この詩では、〈もの……〉という表現が2回使われます。〈もの……〉は第一には、そこに描かれ用足帰りの人を表しますが、それを含むより大きなものを描くという効果があります。ここでは、凶作の中に寒さを迎えたえた、農村全体ではないでしょうか。〈……〉でかこまれて、下げて表記されたのは、潜在して消えることのない現実を表そうとしているのではないかと思います。
三二四 郊外 一九二四、一〇、二九、
卑しくひかる乱雲が
ときどき凍った雨をおとし
野原は寒くあかるくて
水路もゆらぎ
穂のない粟の塔も消される
鷹は鱗を片映えさせて
まひるの雲の下底をよぎり
ひとはちぎれた海藻を着て
煮られた塩の魚(さかな)をおもふ
西はうづまく風の縁(へり)
紅くたゞれた錦の皺を
つぎつぎ伸びたりつまづいたり
乱積雲のわびしい影が
まなこのかぎり南へ滑り
山の向ふの秋田のそらは
かすかに白い雲の髪
毬をかゝげた二本杉
七庚申の石の塚
たちまち山の襞いちめんを
霧が火むらに燃えたてば
江釣子森の松むらばかり
黒々として溶け残り
人はむなしい幽霊写真
たゞぼんやりと風を見送る ()内は原文のルビ
ここでは夕暮れの風景が中心に描かれます。凍雨のなか、いくらかの日差しは西の山際で紅を帯びた模様を作っていますが、やがて森の影を残して暮れていきます。
人は手に入らない塩干しの魚を思い、そこから作者がそこから想起した〈海藻〉のように粗末な衣服を着ていることのみが描かれます。
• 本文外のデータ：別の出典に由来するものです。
(** * Gym management system: indexed entity store and snapshot persistence

    A shallow embedding of the Python package [gym] (gym.py, pricing.py,
    memberships.py, people.py, payments.py, workouts.py, storage.py) and the
    properties of its dual-index collections, membership state machine,
    charging rules, codec and snapshot store.

    Conventions of the embedding.
    - A Python [dict] keyed by strings that the program uses as an index is a
      [gmap string _], iterated in an order that is a parameter; a decoded
      JSON object is an association list, since the decoders iterate over
      it.
    - A Python [float] is a binary64 primitive float.
    - A method that mutates its receiver is a computation in the state and
      exception monad [M S]: the state reached when an exception is raised is
      kept, as the mutations made before a [raise] stay in Python.
    - [uuid4()] and [datetime.now()] read an explicit [world].
    - [isinstance] guards on well-typed arguments are type constraints here. *)

From Stdlib Require Import ZArith String Ascii List Bool PrimFloat Lia.
From stdpp Require Import gmap strings list fin_maps.

Set Warnings "-inexact-float,-register-all".

(* ===================================================================== *)
(** * Part I. The embedding *)
(* ===================================================================== *)

(** ** The Python runtime the package relies on *)

Module Py.

(** Exceptions: the package's own hierarchy (gym.py, lines 12-22) and the
    built-in ones its code can let escape. *)
Inductive exn : Type :=
| ValidationError (msg : string)
| NotFoundError (msg : string)
| PaymentError (msg : string)
| TypeError (msg : string)
| ValueError (msg : string)
| KeyError (key : string)
| AttributeError (msg : string)
| OverflowError
| JSONDecodeError
| OSError (msg : string).

Definition is_ValidationError (e : exn) : bool :=
  match e with ValidationError _ => true | _ => false end.

Definition is_NotFoundError (e : exn) : bool :=
  match e with NotFoundError _ => true | _ => false end.

Inductive result (A : Type) : Type :=
| Ok (a : A)
| Raise (e : exn).
Arguments Ok {A} a.
Arguments Raise {A} e.

Definition rbind {A B} (r : result A) (k : A -> result B) : result B :=
  match r with
  | Ok a => k a
  | Raise e => Raise e
  end.

(** State and exception monad. *)
Definition M (S A : Type) : Type := S -> result A * S.

Definition ret {S A} (a : A) : M S A := fun s => (Ok a, s).
Definition raise {S A} (e : exn) : M S A := fun s => (Raise e, s).
Definition bind {S A B} (m : M S A) (k : A -> M S B) : M S B :=
  fun s =>
    match m s with
    | (Ok a, s') => k a s'
    | (Raise e, s') => (Raise e, s')
    end.
Definition get {S} : M S S := fun s => (Ok s, s).
Definition put {S} (s : S) : M S unit := fun _ => (Ok tt, s).
Definition modify {S} (f : S -> S) : M S unit := fun s => (Ok tt, f s).
Definition lift_result {S A} (r : result A) : M S A := fun s => (r, s).

(** Run a computation on a component of the state. *)
Definition zoom {S T A} (proj : S -> T) (upd : T -> S -> S) (m : M T A) : M S A :=
  fun s => let '(r, t) := m (proj s) in (r, upd t s).

Fixpoint for_each {S A} (xs : list A) (body : A -> M S unit) : M S unit :=
  match xs with
  | [] => ret tt
  | x :: xs' => bind (body x) (fun _ => for_each xs' body)
  end.

(** A loop that threads a local variable. *)
Fixpoint fold_each {S A B} (xs : list A) (acc : B) (body : B -> A -> M S B) : M S B :=
  match xs with
  | [] => ret acc
  | x :: xs' => bind (body acc x) (fun acc' => fold_each xs' acc' body)
  end.

(** *** Strings

    A [string] is a sequence of characters below 256. The operations below
    are Python's on ASCII text, where a character is a code point: on other
    text [str.strip] also removes the white space beyond code point 127 and
    [str.lower] and [str.title] map the case of the letters beyond it.
    Properties that depend on what these operations compute are stated for
    ASCII text. *)

Definition is_ascii (s : string) : bool :=
  forallb (fun c => (nat_of_ascii c <? 128)%nat) (list_ascii_of_string s).

(** Code points below 128 that [str.strip] removes. *)
Definition is_space (c : ascii) : bool :=
  let n := nat_of_ascii c in
  ((9 <=? n)%nat && (n <=? 13)%nat) || ((28 <=? n)%nat && (n <=? 32)%nat).

Fixpoint lstrip_chars (l : list ascii) : list ascii :=
  match l with
  | [] => []
  | c :: l' => if is_space c then lstrip_chars l' else l
  end.

Definition rstrip_chars (l : list ascii) : list ascii :=
  rev (lstrip_chars (rev l)).

Definition strip (s : string) : string :=
  string_of_list_ascii (lstrip_chars (rstrip_chars (list_ascii_of_string s))).

Definition is_upper (c : ascii) : bool :=
  let n := nat_of_ascii c in (65 <=? n)%nat && (n <=? 90)%nat.

Definition is_lower (c : ascii) : bool :=
  let n := nat_of_ascii c in (97 <=? n)%nat && (n <=? 122)%nat.

Definition lower_char (c : ascii) : ascii :=
  if is_upper c then ascii_of_nat (nat_of_ascii c + 32) else c.
Lemma flat_row_assignable (t : Make.table) i a s :
  Make.row_get t i "amplitude" = Ok a -> Make.row_get t i "sigma" = Ok s ->
  0 < s ->
  Make.row_assignable Instances.flat_class t i ["amplitude"; "sigma"].
Proof.
  intros Ha Hs Hpos p Hp.
  apply elem_of_cons in Hp as [->|Hp]; [by exists a|].
  apply list_elem_of_singleton in Hp as ->. exists s. split; [done|].
  simpl. by apply bool_decide_eq_true_2.
Qed.

Lemma flat_row_image (t : Make.table) i a s :
  Make.row_get t i "amplitude" = Ok a -> Make.row_get t i "sigma" = Ok s ->
  Make.model_image Instances.flat_class (1%nat, 2%nat) 1
    (Make.row_params (Make.params Instances.flat_model) t i ["amplitude"; "sigma"])
  = if bool_decide (a < 0) then Raise (ModelError "negative amplitude")
    else Ok [a / s; a / s].
Proof.
  intros Ha Hs. unfold Make.model_image.
  rewrite bool_decide_eq_true_2 by done.
  unfold Make.row_params. cbn [foldl]. rewrite Ha, Hs.
  cbn [Instances.flat_class Make.evaluate]. unfold Instances.flat_image.
  rewrite lookup_insert_ne by done. rewrite lookup_insert_eq.
  rewrite lookup_insert_eq. done.
Qed.
(** X4. The values of [os] and of [protocol] are compared without
    regard to the case of ASCII letters: for a string scalar whose text
    is ASCII, both variants accept [os] exactly when the text with
    [A-Z] lowered is [linux] or [windows], and [protocol] exactly when
    the text with [a-z] raised is [TCP] or [UDP]; otherwise one error
    is drawn, on the line of the value. *)
Theorem X4_case_of_letters (f : string) (n p node : Node) :
  Accumulate.isStr node = true ->
  allASCII (Value node) = true ->
  (field n "os" = Ok (Some node) ->
     (forall c, Accumulate.validateSpec c n
                = Ok (if osKnown (Value node) then c
                      else Accumulate.add c (Line node)
                             ("os has unsupported value " ++ quoted (Value node))))
     /\ (forall s, FailFast.specOs f n s
                   = if osKnown (Value node) then Ok (None, s)
                     else FailFast.fail f (Line node)
                            ("spec.os has unsupported value " ++ quoted (Value node)) s))
  /\ (field p "protocol" = Ok (Some node) ->
     (forall c, Accumulate.portProtocol c p
                = Ok (if protocolKnown (Value node) then c
                      else Accumulate.add c (Line node)
                             ("protocol has unsupported value " ++ quoted (Value node))))
     /\ (forall s, FailFast.portProtocol f p s
                   = if protocolKnown (Value node) then Ok (None, s)
                     else FailFast.fail f (Line node)
                            ("protocol has unsupported value " ++ quoted (Value node)) s)).
Proof.
  intros Hstr Ha. split.
  - intros Hf. pose proof (field_some_mapping _ _ _ Hf) as Hm.
    unfold Accumulate.validateSpec, FailFast.specOs, FailFast.withField, FailFast.getField.
    rewrite Hm, Hf. cbn [negb bind]. rewrite notStr_isStr, Hstr. cbn [negb]. cbv zeta.
    rewrite (ToLower_ascii _ Ha). fold (osKnown (Value node)).
    destruct (osKnown (Value node)); split; reflexivity.
  - intros Hf.
    unfold Accumulate.portProtocol, FailFast.portProtocol, FailFast.withField,
      FailFast.getField.
    rewrite Hf. cbn [bind]. rewrite notStr_isStr, Hstr. cbn [negb]. cbv zeta.
    rewrite (ToUpper_ascii _ Ha). fold (protocolKnown (Value node)).
    destruct (protocolKnown (Value node)); split; reflexivity.
Qed.
(** * Raven controller utilities (pkg/yurtmanager/controller/raven/utils)

    A shallow embedding of [utils.go] and the properties of its helpers:
    node address lookups, endpoint candidates, the feature flags of the
    global config map, port validation and the configuration hash.

    Go strings are byte strings, here [string]; Go maps with string keys used
    by lookup only are [gmap string _]; maps whose iteration order matters
    are association lists.  A Go result [(v, err)] is a pair whose second
    component is [None] for [nil]. *)

From Corelib Require PrimFloat.
From Stdlib Require Import ZArith Lia Ascii String.
From stdpp Require Import base option list gmap strings pretty sorting.

Set Warnings "-register-all".

Local Open Scope string_scope.
Local Open Scope Z_scope.

(** ** Collaborators outside the file *)

(** [net.ParseIP]: the parsed address, or [None] for Go's [nil] when the text
    is not a valid IP literal. *)
Class NetLib := {
  ParseIP : string → option (list Z)
}.

(** The constants of [pkg/apis/raven] and [pkg/apis/raven/v1beta1] that the
    helpers name. *)
Class RavenAPI := {
  LabelNodeProviderPublicIP : string;
  LabelEndpointCandidate : string;
  Tunnel : string;
  DefaultTunnelServerExposedPort : Z
}.

(** ** Constants of the file *)

Definition WorkingNamespace := "kube-system".
Definition RavenGlobalConfig := "raven-cfg".
Definition RavenEnableProxy := "enable-l7-proxy".
Definition RavenEnableTunnel := "enable-l3-tunnel".
Definition DefaultEnableL7Proxy := false.
Definition DefaultEnableL3Tunnel := true.
Definition ConfigCreationTimestampKey := "config-creation-time".

(** ** Nodes *)

(** [corev1.NodeInternalIP] *)
Definition NodeInternalIP := "InternalIP".

Record NodeAddress := {
  addrType : string;
  Address : string
}.
Lemma insert_ascending (l : list Z) (v : Z) (i : nat) :
  ascending l → below l v i → above l v i →
  ascending (take i l ++ v :: drop i l).
Proof.
  intros Hs%ascending_strongly Hb Ha.
  rewrite <- (take_drop i l) in Hs.
  apply StronglySorted_Sorted, StronglySorted_app_2.
  - intros x1 x2 (j & Hj & Hlt)%elem_of_take Hx2.
    pose proof (Hb j x1 Hlt Hj).
    apply elem_of_cons in Hx2 as [->|(k & Hk)%list_elem_of_lookup]; [lia|].
    rewrite lookup_drop in Hk.
    pose proof (Ha (i + k)%nat x2 ltac:(lia) Hk). lia.
  - by apply StronglySorted_app_1_l in Hs.
  - apply SSorted_cons; [by apply StronglySorted_app_1_r in Hs|].
    apply Forall_lookup. intros k y Hk. rewrite lookup_drop in Hk.
    exact (Ha (i + k)%nat y ltac:(lia) Hk).
Qed.

Lemma lookup_inserted (l : list Z) (v : Z) (i : nat) :
  (i ≤ length l)%nat → (take i l ++ v :: drop i l) !! i = Some v.
Proof.
  intros Hlen. rewrite lookup_app_r; rewrite length_take_le by lia; [|lia].
  by rewrite Nat.sub_diag.
Qed.

Lemma length_inserted (l : list Z) (v : Z) (i : nat) :
  length (take i l ++ v :: drop i l) = S (length l).
Proof.
  rewrite length_app. simpl. rewrite length_take, length_drop. lia.
Qed.

(** The two guarded method bodies, once the search has returned [i]. *)
Lemma has_unfold (l : list Z) (x : Z) (i : nat) :
  bisect_left l x = Ok i → (i ≤ length l)%nat →
  SnowflakeList.has l x = Ok (bool_decide (l !! i = Some x)).
Proof.
  intros Hi Hlen. unfold SnowflakeList.has. rewrite Hi.
  cbn [mbind result_bind].
  destruct (Nat.eqb_spec i (length l)) as [->|Hne]; cbn [negb].
  - rewrite lookup_ge_None_2 by lia. done.
  - unfold Array.getitem.
    destruct (lookup_lt_is_Some_2 l i) as [y Hy]; [lia|].
    rewrite Hy. cbn [mbind result_bind mret result_ret]. f_equal.
    destruct (Z.eqb_spec y x) as [->|Hyx].
    + by rewrite bool_decide_eq_true_2.
    + rewrite bool_decide_eq_false_2; [done|congruence].
Qed.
それは既にあきらめ意外に感じられない人の姿であると同時に、賢治の心中でもあったのでしょうか。
この詩は「凍雨」とともに「十一月」の総題で、吉野信夫編『現代日本詩集』(1933)に発表されています。その発表段階で、「昏い秋」で使われた最終二行が暗喩の形となって加えられます。賢治は発表を意識しての表現だったのかもしれませんが、同じ語句が二つ以上の詩に使われることはあっても、2行がほとんど同形ということは、この詩だけではないでしょうか。
〈十一月〉は農学校教師としての農業の仕事の、総決算のようなものだったのかもしれません。賢治はこののち深い絶望のなかから、新しい出発を決意することになります。
それは10年たって死を目前にした発表の折にも、深く心に残っていた時間だったのだと思います。